Dataset entries:
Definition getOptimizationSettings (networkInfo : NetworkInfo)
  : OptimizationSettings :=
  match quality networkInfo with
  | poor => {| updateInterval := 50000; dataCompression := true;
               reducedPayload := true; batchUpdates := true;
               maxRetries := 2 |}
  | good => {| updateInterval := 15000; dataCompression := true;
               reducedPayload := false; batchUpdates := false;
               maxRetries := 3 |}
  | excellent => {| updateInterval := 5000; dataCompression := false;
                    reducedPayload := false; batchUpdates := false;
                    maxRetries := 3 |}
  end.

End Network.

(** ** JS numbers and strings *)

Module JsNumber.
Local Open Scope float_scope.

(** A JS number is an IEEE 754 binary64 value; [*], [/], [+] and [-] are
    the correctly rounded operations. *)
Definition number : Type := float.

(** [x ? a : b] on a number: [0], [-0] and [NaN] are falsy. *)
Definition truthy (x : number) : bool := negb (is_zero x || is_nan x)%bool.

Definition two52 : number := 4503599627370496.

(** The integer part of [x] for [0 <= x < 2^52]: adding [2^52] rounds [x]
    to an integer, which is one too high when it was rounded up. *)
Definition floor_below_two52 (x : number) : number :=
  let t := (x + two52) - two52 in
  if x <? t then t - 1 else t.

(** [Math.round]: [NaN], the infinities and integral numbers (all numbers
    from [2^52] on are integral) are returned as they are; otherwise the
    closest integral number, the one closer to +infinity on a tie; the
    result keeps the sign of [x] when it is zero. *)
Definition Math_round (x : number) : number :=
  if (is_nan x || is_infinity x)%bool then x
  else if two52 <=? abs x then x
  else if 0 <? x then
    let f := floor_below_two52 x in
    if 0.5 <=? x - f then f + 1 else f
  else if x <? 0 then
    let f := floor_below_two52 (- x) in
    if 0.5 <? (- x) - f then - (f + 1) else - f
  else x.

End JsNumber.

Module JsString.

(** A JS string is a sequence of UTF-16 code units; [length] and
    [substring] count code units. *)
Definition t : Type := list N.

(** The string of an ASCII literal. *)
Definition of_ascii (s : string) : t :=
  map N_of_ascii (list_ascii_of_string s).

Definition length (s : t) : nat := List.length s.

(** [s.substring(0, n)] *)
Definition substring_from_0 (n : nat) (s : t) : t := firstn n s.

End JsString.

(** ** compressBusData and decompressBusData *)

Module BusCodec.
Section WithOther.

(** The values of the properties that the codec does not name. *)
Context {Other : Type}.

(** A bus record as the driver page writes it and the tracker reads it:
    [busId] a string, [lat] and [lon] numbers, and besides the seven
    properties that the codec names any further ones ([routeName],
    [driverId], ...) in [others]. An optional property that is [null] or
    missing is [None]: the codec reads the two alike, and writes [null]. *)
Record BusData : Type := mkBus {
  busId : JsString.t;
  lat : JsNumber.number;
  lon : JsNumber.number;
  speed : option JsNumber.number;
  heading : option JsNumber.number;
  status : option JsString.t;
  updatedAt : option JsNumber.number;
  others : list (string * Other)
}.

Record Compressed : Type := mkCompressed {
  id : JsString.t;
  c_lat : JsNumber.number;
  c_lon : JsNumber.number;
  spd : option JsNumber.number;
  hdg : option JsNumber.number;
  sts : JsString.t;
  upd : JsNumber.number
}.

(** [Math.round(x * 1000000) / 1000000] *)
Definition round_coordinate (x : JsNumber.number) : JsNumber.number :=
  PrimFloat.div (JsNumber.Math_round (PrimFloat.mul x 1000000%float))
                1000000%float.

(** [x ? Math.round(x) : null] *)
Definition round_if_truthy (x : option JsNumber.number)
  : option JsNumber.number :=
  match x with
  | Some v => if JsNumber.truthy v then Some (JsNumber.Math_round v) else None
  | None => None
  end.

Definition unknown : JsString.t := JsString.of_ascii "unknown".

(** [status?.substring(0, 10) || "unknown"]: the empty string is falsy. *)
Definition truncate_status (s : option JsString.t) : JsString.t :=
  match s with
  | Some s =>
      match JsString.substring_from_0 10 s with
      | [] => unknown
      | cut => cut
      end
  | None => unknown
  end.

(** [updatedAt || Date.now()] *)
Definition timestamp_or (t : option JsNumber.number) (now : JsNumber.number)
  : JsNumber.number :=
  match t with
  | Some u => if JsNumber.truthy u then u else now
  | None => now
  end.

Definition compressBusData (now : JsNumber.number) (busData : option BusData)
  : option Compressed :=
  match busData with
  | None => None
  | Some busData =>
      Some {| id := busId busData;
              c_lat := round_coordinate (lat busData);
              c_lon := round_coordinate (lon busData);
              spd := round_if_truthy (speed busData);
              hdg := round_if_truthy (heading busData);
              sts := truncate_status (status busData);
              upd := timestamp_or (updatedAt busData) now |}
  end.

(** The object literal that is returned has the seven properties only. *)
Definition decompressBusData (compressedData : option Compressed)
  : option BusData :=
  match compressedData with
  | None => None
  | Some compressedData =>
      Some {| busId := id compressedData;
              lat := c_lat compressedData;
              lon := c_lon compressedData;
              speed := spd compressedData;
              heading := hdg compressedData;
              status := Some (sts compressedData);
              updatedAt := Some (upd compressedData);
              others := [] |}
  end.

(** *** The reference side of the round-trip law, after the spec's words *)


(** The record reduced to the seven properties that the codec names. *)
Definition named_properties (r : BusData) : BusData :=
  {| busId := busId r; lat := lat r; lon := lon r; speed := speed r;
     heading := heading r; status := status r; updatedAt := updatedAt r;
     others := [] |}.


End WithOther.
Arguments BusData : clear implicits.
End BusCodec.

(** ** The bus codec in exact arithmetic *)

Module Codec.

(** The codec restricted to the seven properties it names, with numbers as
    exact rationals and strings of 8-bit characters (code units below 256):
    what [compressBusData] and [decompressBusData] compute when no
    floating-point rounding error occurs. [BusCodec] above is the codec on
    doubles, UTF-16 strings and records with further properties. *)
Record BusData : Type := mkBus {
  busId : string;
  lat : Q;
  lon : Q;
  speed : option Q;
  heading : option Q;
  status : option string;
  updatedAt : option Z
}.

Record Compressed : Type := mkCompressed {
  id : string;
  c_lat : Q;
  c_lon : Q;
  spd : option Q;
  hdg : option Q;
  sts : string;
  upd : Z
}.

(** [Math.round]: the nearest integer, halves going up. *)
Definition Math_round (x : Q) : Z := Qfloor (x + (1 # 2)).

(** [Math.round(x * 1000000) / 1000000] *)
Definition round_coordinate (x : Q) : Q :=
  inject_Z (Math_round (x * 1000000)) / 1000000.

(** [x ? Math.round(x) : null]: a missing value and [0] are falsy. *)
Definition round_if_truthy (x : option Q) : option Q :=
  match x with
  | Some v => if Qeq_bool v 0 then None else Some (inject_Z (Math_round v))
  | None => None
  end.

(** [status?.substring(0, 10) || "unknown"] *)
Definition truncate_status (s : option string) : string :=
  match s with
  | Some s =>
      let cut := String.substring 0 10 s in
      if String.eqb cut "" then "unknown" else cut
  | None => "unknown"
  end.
* * *
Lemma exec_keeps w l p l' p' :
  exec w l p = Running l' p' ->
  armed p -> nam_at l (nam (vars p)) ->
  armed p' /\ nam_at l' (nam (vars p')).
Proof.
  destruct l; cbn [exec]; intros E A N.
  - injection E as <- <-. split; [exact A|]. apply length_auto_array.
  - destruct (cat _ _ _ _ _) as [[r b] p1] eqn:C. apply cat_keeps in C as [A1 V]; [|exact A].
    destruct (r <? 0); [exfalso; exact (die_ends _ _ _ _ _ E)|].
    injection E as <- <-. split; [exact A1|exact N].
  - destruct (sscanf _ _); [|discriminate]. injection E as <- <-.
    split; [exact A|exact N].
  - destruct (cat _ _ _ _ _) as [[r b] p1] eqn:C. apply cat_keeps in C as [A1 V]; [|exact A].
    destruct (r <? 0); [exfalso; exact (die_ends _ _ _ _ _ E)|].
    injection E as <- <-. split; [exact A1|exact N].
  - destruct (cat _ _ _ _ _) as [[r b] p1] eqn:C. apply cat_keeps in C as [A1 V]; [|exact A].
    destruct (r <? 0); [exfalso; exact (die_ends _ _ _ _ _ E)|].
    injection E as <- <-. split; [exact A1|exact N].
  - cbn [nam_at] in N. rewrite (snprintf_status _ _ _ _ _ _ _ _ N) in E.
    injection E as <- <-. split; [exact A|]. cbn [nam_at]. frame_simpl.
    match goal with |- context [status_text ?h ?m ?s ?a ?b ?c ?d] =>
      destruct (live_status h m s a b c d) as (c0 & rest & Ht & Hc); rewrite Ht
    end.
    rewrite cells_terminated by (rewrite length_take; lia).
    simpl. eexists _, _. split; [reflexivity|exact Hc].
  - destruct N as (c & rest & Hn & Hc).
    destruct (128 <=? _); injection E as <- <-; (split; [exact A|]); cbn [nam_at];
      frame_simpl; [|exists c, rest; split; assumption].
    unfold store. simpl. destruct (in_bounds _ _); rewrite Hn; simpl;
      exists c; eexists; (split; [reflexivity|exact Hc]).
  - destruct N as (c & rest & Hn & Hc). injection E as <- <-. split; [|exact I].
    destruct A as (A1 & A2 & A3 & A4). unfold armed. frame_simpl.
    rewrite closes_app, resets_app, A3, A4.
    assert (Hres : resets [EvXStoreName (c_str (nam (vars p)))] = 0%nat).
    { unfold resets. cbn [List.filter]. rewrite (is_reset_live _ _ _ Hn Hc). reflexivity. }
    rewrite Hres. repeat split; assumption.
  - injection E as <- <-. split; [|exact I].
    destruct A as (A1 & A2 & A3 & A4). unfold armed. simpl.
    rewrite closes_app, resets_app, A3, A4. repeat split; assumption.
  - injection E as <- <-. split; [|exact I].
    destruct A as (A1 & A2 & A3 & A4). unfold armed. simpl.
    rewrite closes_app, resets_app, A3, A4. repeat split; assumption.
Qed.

**What needs to be done:** Repeat word for word the lines above that run from the line containing "status : option JsString.t;" through the line containing "id := busId busData;", both ends included, and nothing else.

**Answer for this exercise:**
  status : option JsString.t;
  updatedAt : option JsNumber.number;
  others : list (string * Other)
}.

Record Compressed : Type := mkCompressed {
  id : JsString.t;
  c_lat : JsNumber.number;
  c_lon : JsNumber.number;
  spd : option JsNumber.number;
  hdg : option JsNumber.number;
  sts : JsString.t;
  upd : JsNumber.number
}.

(** [Math.round(x * 1000000) / 1000000] *)
Definition round_coordinate (x : JsNumber.number) : JsNumber.number :=
  PrimFloat.div (JsNumber.Math_round (PrimFloat.mul x 1000000%float))
                1000000%float.

(** [x ? Math.round(x) : null] *)
Definition round_if_truthy (x : option JsNumber.number)
  : option JsNumber.number :=
  match x with
  | Some v => if JsNumber.truthy v then Some (JsNumber.Math_round v) else None
  | None => None
  end.

Definition unknown : JsString.t := JsString.of_ascii "unknown".

(** [status?.substring(0, 10) || "unknown"]: the empty string is falsy. *)
Definition truncate_status (s : option JsString.t) : JsString.t :=
  match s with
  | Some s =>
      match JsString.substring_from_0 10 s with
      | [] => unknown
      | cut => cut
      end
  | None => unknown
  end.

(** [updatedAt || Date.now()] *)
Definition timestamp_or (t : option JsNumber.number) (now : JsNumber.number)
  : JsNumber.number :=
  match t with
  | Some u => if JsNumber.truthy u then u else now
  | None => now
  end.

Definition compressBusData (now : JsNumber.number) (busData : option BusData)
  : option Compressed :=
  match busData with
  | None => None
  | Some busData =>
      Some {| id := busId busData;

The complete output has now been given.